Physlib.Particles.SuperSymmetry.MSSMNu.AnomalyCancellation.B3

The definition $B_3$ represents a specific element in the space of rational charges for the MSSM, $\text{MSSMACC.Charges} \cong \mathbb{Q}^{20}$. This charge assignment corresponds to the $B-L$ symmetry (scaled by a factor of 3 to yield integers) for the first two generations of fermions, while the signs are reversed for the third generation. Specifically, for the matter fermion species $(Q, u^c, d^c, L, e^c, \nu^c)$ and the three generations $i \in \{1, 2, 3\}$, the charges are: - For $i=1$ and $i=2$: $(1, -1, -1, -3, 3, 3)$. - For $i=3$: $(-1, 1, 1, 3, -3, -3)$. Additionally, the Higgsinos $(\tilde{H}_d, \tilde{H}_u)$ are assigned the charges $(-3, 3)$.

The definition $B_3$ represents a specific anomaly-free solution within the anomaly cancellation system for the Minimal Supersymmetric Standard Model (MSSM) with three generations and right-handed neutrinos. It is constructed from the charge assignment $B_{3\text{AsCharge}} \in \mathbb{Q}^{20}$ (which corresponds to a $B-L$ symmetry with a sign flip for the third generation) and provides the necessary proofs that this assignment satisfies all six anomaly cancellation conditions: 1. The gravitational anomaly condition $\text{accGrav}(B_{3\text{AsCharge}}) = 0$. 2. The $SU(2)$ gauge anomaly condition $\text{accSU2}(B_{3\text{AsCharge}}) = 0$. 3. The $SU(3)$ gauge anomaly condition $\text{accSU3}(B_{3\text{AsCharge}}) = 0$. 4. The hypercharge anomaly condition $\text{accYY}(B_{3\text{AsCharge}}) = 0$. 5. The quadratic anomaly condition $\text{accQuad}(B_{3\text{AsCharge}}) = 0$. 6. The cubic anomaly condition $\text{accCube}(B_{3\text{AsCharge}}) = 0$.

The underlying charge assignment of the anomaly-free solution $B_3$ for the MSSM is equal to $B_{3\text{AsCharge}}$.

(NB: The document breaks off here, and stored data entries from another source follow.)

Lemma split_head_prefix (sep s : string) : ∃ rest, s = split_head sep s +:+ rest.
Proof.
  destruct (split_head_decompose sep s) as [[H _]|[r Hr]].
  - exists "". by rewrite H, app_empty_r.
  - by exists (sep +:+ r).
Qed.

(** The part before the first separator holds no separator. *)
Lemma split_head_no_sep (sep s p r : string) :
  sep ≠ "" → split_head sep s ≠ p +:+ sep +:+ r.
Proof.
  intros Hsep. revert p. induction s as [|c s IH]; intros p; cbn [split_head].
  - intros Heq. symmetry in Heq. apply app_eq_empty in Heq as [_ Heq].
    by apply app_eq_empty in Heq as [? _].
  - destruct (String.prefix sep (String c s)) eqn:E.
    + intros Heq. symmetry in Heq. apply app_eq_empty in Heq as [_ Heq].
      by apply app_eq_empty in Heq as [? _].
    + destruct p as [|c' p].
      * rewrite app_nil. intros Heq.
        destruct (split_head_prefix sep s) as [rest Hrest].
        assert (String.prefix sep (String c s) = true) as Ht; [|congruence].
        rewrite Hrest, <-app_cons, Heq, app_assoc. apply prefix_app.
      * rewrite app_cons. intros [= <- Heq]. by apply IH in Heq.
Qed.

Lemma app_prefix_split (a b c d : string) :
  a +:+ b = c +:+ d → (String.length c ≤ String.length a)%nat → ∃ a', a = c +:+ a'.
Proof.
  revert a. induction c as [|x c IH]; intros a Heq Hlen.
  - exists a. by rewrite app_nil.
  - destruct a as [|y a]; [simpl in Hlen; lia|].
    rewrite !app_cons in Heq. injection Heq as -> Heq.
    destruct (IH a Heq) as [a' ->]; [simpl in Hlen; lia|].
    exists a'. by rewrite app_cons.
Qed.

Lemma app_before_char (a b k1 k2 : string) (x : ascii) :
  a +:+ String x b = k1 +:+ k2 → x ∉ chars k1 → ∃ k2', a = k1 +:+ k2'.
Proof.
  revert a. induction k1 as [|y k1 IH]; intros a Heq Hx.
  - exists a. by rewrite app_nil.
  - simpl in Hx. apply not_elem_of_cons in Hx as [Hxy Hx].
    destruct a as [|z a]; rewrite ?app_nil, !app_cons in Heq.
    + by injection Heq as -> _.
    + injection Heq as -> Heq. destruct (IH a Heq Hx) as [k2' ->].
      exists k2'. by rewrite app_cons.
Qed.

(** The stem that [splitext] returns keeps a prefix of the path that has no
    dot, or after which there is a dot. *)
Lemma splitext_stem_prefix (k rest : string) :
  "."%char ∉ chars k ∨ "."%char ∈ chars rest →
  ∃ rest', (splitext (k +:+ rest)).1 = k +:+ rest'.
Proof.
  intros Hdot. remember (k +:+ rest) as p eqn:Hp.
  unfold splitext. destruct (_ && _) eqn:E; cbn [fst]; [|by exists rest].
  apply andb_true_iff in E as [E _]. apply Z.ltb_lt in E.
  pose proof (rfind_ge "/" p).
  destruct (rfind_split "." p) as [[Hr _]|(a & b & Hab & Hr & _)]; [lia|].
  rewrite Hr, Nat2Z.id. rewrite Hab, substring_prefix.
  rewrite Hab in Hp. destruct Hdot as [Hno|Hin].
  - by apply (app_before_char a b k rest ".").
  - apply (app_prefix_split a (String "." b) k rest Hp).
    destruct (rfind_app_in "." k rest Hin) as [Hs H0].
    rewrite <-Hp, <-Hab, Hr in Hs. lia.
Qed.

(** [s.split(" - ")[0]] of a string that starts with [e] and the separator
    is [e], when the separator does not begin inside [e]. *)
Lemma split_head_entity (e rest : string) :
  split_head " - " (e +:+ " -") = e +:+ " -" →
  split_head " - " (e +:+ " - " +:+ rest) = e.
Proof.
  intros Hsplit.
  assert (∀ p r, e +:+ " -" ≠ p +:+ " - " +:+ r) as H.
  { intros p r Heq. rewrite <-Hsplit in Heq. by apply split_head_no_sep in Heq. }
  clear Hsplit. induction e as [|c e IH].
  { rewrite app_nil. change (" - " +:+ rest) with (String " " ("- " +:+ rest)).
    cbn [split_head]. change (String " " ("- " +:+ rest)) with (" - " +:+ rest).
    by rewrite prefix_app. }
  rewrite app_cons. cbn [split_head].
  destruct (String.prefix " - " (String c (e +:+ " - " +:+ rest))) eqn:E.
  - exfalso. apply prefix_inv in E as [r0 Hr0]. rewrite <-app_cons in Hr0.
    destruct (app_prefix_split (String c e +:+ " -") (" " +:+ rest) " - " r0) as [a' Ha].
    + by rewrite app_assoc.
    + rewrite length_app. simpl. lia.
    + apply (H "" a'). by rewrite app_nil.
  - f_equal. apply IH. intros p r Hp. apply (H (String c p) r).
    rewrite !app_cons. by f_equal.
Qed.

(** X1.  The entity tag of a file is a prefix of the file name and never
    holds the separator " - ": it is the stem of the name cut before the
    first " - ". *)
Theorem entity_name_no_separator (name : string) :
  (∃ rest, name = entity_name name +:+ rest)
  ∧ ∀ p r, entity_name name ≠ p +:+ " - " +:+ r.
Proof.
  unfold entity_name. split.
  - destruct (split_head_prefix " - " (splitext name).1) as [rest Hrest].
    exists (rest +:+ (splitext name).2).
    rewrite <-app_assoc, <-Hrest. symmetry. apply splitext_app.
  - intros p r. by apply split_head_no_sep.
Qed.

(** X2.  A file called [e], then " - ", then anything gets the entity tag
    [e], when " - " does not begin inside [e] (splitting [e] followed by " -"
    at " - " gives it back) and the dot of the extension comes after [e]:
    [e] has no dot, or the rest of the name has one. *)
Theorem entity_name_prefix (e rest : string) :
  split_head " - " (e +:+ " -") = e +:+ " -" →
  "."%char ∉ chars e ∨ "."%char ∈ chars rest →
  entity_name (e +:+ " - " +:+ rest) = e.
Proof.
  intros Hsplit Hdot. unfold entity_name. rewrite <-app_assoc.
  destruct (splitext_stem_prefix (e +:+ " - ") rest) as [rest' ->].
  - destruct Hdot as [Hno|Hin]; [left|by right].
    rewrite chars_app. intros [?|Hin]%elem_of_app; [done|].
    simpl in Hin. by repeat (apply elem_of_cons in Hin as [?|Hin]; [done|]);
      apply elem_of_nil in Hin.
  - cbn [fst]. rewrite app_assoc. by apply split_head_entity.
Qed.

(** The theorem on a name whose entity holds a blank and a dot. *)
Lemma entity_name_prefix_witness :
  entity_name ("Dr. Reddy - April 2024.xlsx") = "Dr. Reddy".
Proof.
  apply (entity_name_prefix "Dr. Reddy" "April 2024.xlsx").
  - reflexivity.
  - right. simpl. rewrite !elem_of_cons. tauto.
Defined.

End EntityNameFacts.

(** ** The merged table (lines 140-149) *)

Module MergeColumnFacts.
Import Merge.


Lemma load_eq (f : UploadedFile) :
  load f = match uf_sheet f with
           | Some d => Ok (set_Entity (entity_name (uf_name f)) d)
           | None => Raise ParseError
           end.
Proof. unfold load, read_excel. by destruct (uf_sheet f). Qed.
Definition call (e : Effect) : M unit :=
  modify (fun st => {|
    chatModerationSettings := chatModerationSettings st;
    bannedWords := bannedWords st;
    moderationService := moderationService st;
    spawned := spawned st;
    effects := effects st ++ [e]
  |}).

Definition setModerationService (w : option Worker) : M unit :=
  modify (fun st => {|
    chatModerationSettings := chatModerationSettings st;
    bannedWords := bannedWords st;
    moderationService := w;
    spawned := spawned st;
    effects := effects st
  |}).

Definition setSettings (s : ModerationSettings) : M unit :=
  modify (fun st => {|
    chatModerationSettings := s;
    bannedWords := bannedWords st;
    moderationService := moderationService st;
    spawned := spawned st;
    effects := effects st
  |}).

Definition setBannedWords (bw : BannedWords) : M unit :=
  modify (fun st => {|
    chatModerationSettings := chatModerationSettings st;
    bannedWords := bw;
    moderationService := moderationService st;
    spawned := spawned st;
    effects := effects st
  |}).

(* ------------------------------------------------------------------ *)
(** ** Collaborators *)

(** The modules the manager requires and what it uses of the engine:
    [rolesManager.userIsInRole], [permitCommand.hasTemporaryPermission],
    the value the promise of [viewerDB.getUserByUsername] resolves to
    ([None] for [null]), the code points with the Unicode property
    [Extended_Pictographic], [String.prototype.toLowerCase] with its
    Unicode case mapping, and [Number.prototype.toString], which prints
    a safe integer as its decimal numeral (from 10^21 on it prints an
    exponent). *)
Class Collaborators := {
  userIsInRole : jsString -> list RoleId -> option (list RoleId) -> bool;
  hasTemporaryPermission : jsString -> bool;
  getUserByUsername : jsString -> option Viewer;
  Extended_Pictographic : N -> bool;
  toLowerCase : jsString -> jsString;
  numberToString : Z -> jsString;
  numberToString_safe :
    forall z, isSafeInteger z = true -> numberToString z = JsString.decimal z
}.

(** A JSON object read from storage: the keys the manager knows, and
    the number of its other keys, that is the keys the manager does not
    know and the known keys whose value is [null]. *)
Record Document (A : Type) := { content : A; otherKeys : nat }.

(** What a read of a JSON document yields: an exception, a falsy value
    or an object. *)
Definition DbRead (A : Type) := Result (option (Document A)).

Section Manager.

Context {collaborators : Collaborators}.

(** *** Worker supervisor *)

Definition getBannedWordsList : M (list jsString) :=
  bw <- gets bannedWords ;;
  match words bw with
  | None => ret []
  | Some ws => ret (map text ws)
  end.

(** The ["message"] handler of the worker. *)
Definition onWorkerMessage (event : option WorkerEvent) : M unit :=
  match event with
  | None => ret tt
  | Some (deleteMessageEvent (Some messageId)) =>
      if JsString.truthy messageId then call (deleteMessage messageId)
      else ret tt
  | Some _ => ret tt
  end.

(** The ["error"] handler of the worker; the restart is commented out
    in the source. *)
Definition onWorkerError : M unit :=
  svc <- gets moderationService ;;
  w <- deref svc ;;
  call (unref w) ;;
  setModerationService None.

Definition startModerationService : M unit :=
  svc <- gets moderationService ;;
  match svc with
  | Some _ => ret tt
  | None =>
      n <- gets spawned ;;
      modify (fun st => {|
        chatModerationSettings := chatModerationSettings st;
        bannedWords := bannedWords st;
        moderationService := Some n;
        spawned := S n;
        effects := effects st ++ [newWorker n]
      |}) ;;
      svc' <- gets moderationService ;;
      w <- deref svc' ;;
      ws <- getBannedWordsList ;;
      call (postMessage w (bannedWordsUpdate ws))
  end.

Definition stopService : M unit :=
  svc <- gets moderationService ;;
  match svc with
  | Some w =>
      call (terminate w) ;;
      call (unref w) ;;
      setModerationService None
  | None => ret tt
  end.

(** *** Dispatcher *)

(** [((str || '').match(re) || []).length] for
    [re = /\p{Extended_Pictographic}/ug]. *)
Definition countEmojis (str : option jsString) : nat :=
  let s := match str with Some s => s | None => [] end in
  length (filter Extended_Pictographic (JsString.codePoints s)).

(** [!!n] for a number that may be missing. *)
Definition truthyNumber (n : option Z) : bool :=
  match n with
  | Some z => negb (z =? 0)%Z
  | None => false
  end.

(** [n > m] where [m] may be missing ([n > undefined] is [false]). *)
Definition greaterThan (n : Z) (m : option Z) : bool :=
  match m with
  | Some z => (z <? n)%Z
  | None => false
  end.

(** [s] or else the empty string. *)
Definition orEmpty (s : option jsString) : jsString :=
  match s with
  | Some s => s
  | None => []
  end.

Definition emoteCount (chatMessage : ChatMessage) : nat :=
  length (filter (fun p => JsString.eqb (Part.type p) (js "emote"))
                 (parts chatMessage)).

Definition emojiCount (chatMessage : ChatMessage) : nat :=
  fold_left (fun acc part => acc + countEmojis (Part.text part))
            (filter (fun p => JsString.eqb (Part.type p) (js "text"))
                    (parts chatMessage))
            0.

(** How a stage ends: the function goes on, or returns. *)
Inductive Flow := Continue | Return.

(** The guard of lines 113-117, with the short-circuit of [&&]. *)
Definition allDisabled : M bool :=
  s <- gets chatModerationSettings ;;
  bwl <- deref (bannedWordList s) ;;
  if BannedWordList.enabled bwl then ret false
  else
    el <- deref (emoteLimit s) ;;
    if EmoteLimit.enabled el then ret false
    else
      um <- deref (urlModeration s) ;;
      ret (negb (UrlModeration.enabled um)).

(** Lines 131-140. *)
Definition emoteStage (chatMessage : ChatMessage) : M Flow :=
  s <- gets chatModerationSettings ;;
  el <- deref (emoteLimit s) ;;
  if EmoteLimit.enabled el && truthyNumber (EmoteLimit.max el) then
    if greaterThan (Z.of_nat (emoteCount chatMessage + emojiCount chatMessage))
                   (EmoteLimit.max el)
    then call (deleteMessage (id chatMessage)) ;; ret Return
    else ret Continue
  else ret Continue.

(** Lines 155-169: [None] when the function returns, otherwise the
    output message to go on with. *)
Definition viewTimeCheck (settings : UrlModeration.t)
    (chatMessage : ChatMessage) (outputMessage : jsString)
    : M (option jsString) :=
  match UrlModeration.viewTime settings with
  | Some vt =>
      if ViewTime.enabled vt then
        viewer <- deref (getUserByUsername (username chatMessage)) ;;
        let viewerViewTime := (minutesInChannel viewer # 60)%Q in
        let minimumViewTime := ViewTime.viewTimeInHours vt in
        if Qle_bool (inject_Z minimumViewTime) viewerViewTime then ret None
        else ret (Some (JsString.replace outputMessage (js "{viewTime}")
                                         (numberToString minimumViewTime)))
      else ret (Some outputMessage)
  | None => ret (Some outputMessage)
  end.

Let $B_3 \in \mathbb{Q}^{20}$ be the specific anomaly-free charge assignment for the MSSM. For any charge assignment $R \in \mathbb{Q}^{20}$ that satisfies the four linear anomaly cancellation conditions of the MSSM (the gravitational, $SU(2)$, $SU(3)$, and hypercharge anomalies), the symmetric trilinear form $f$ (denoted by `cubeTriLin`) associated with the cubic anomaly cancellation condition satisfies $f(B_3, B_3, R) = 0$.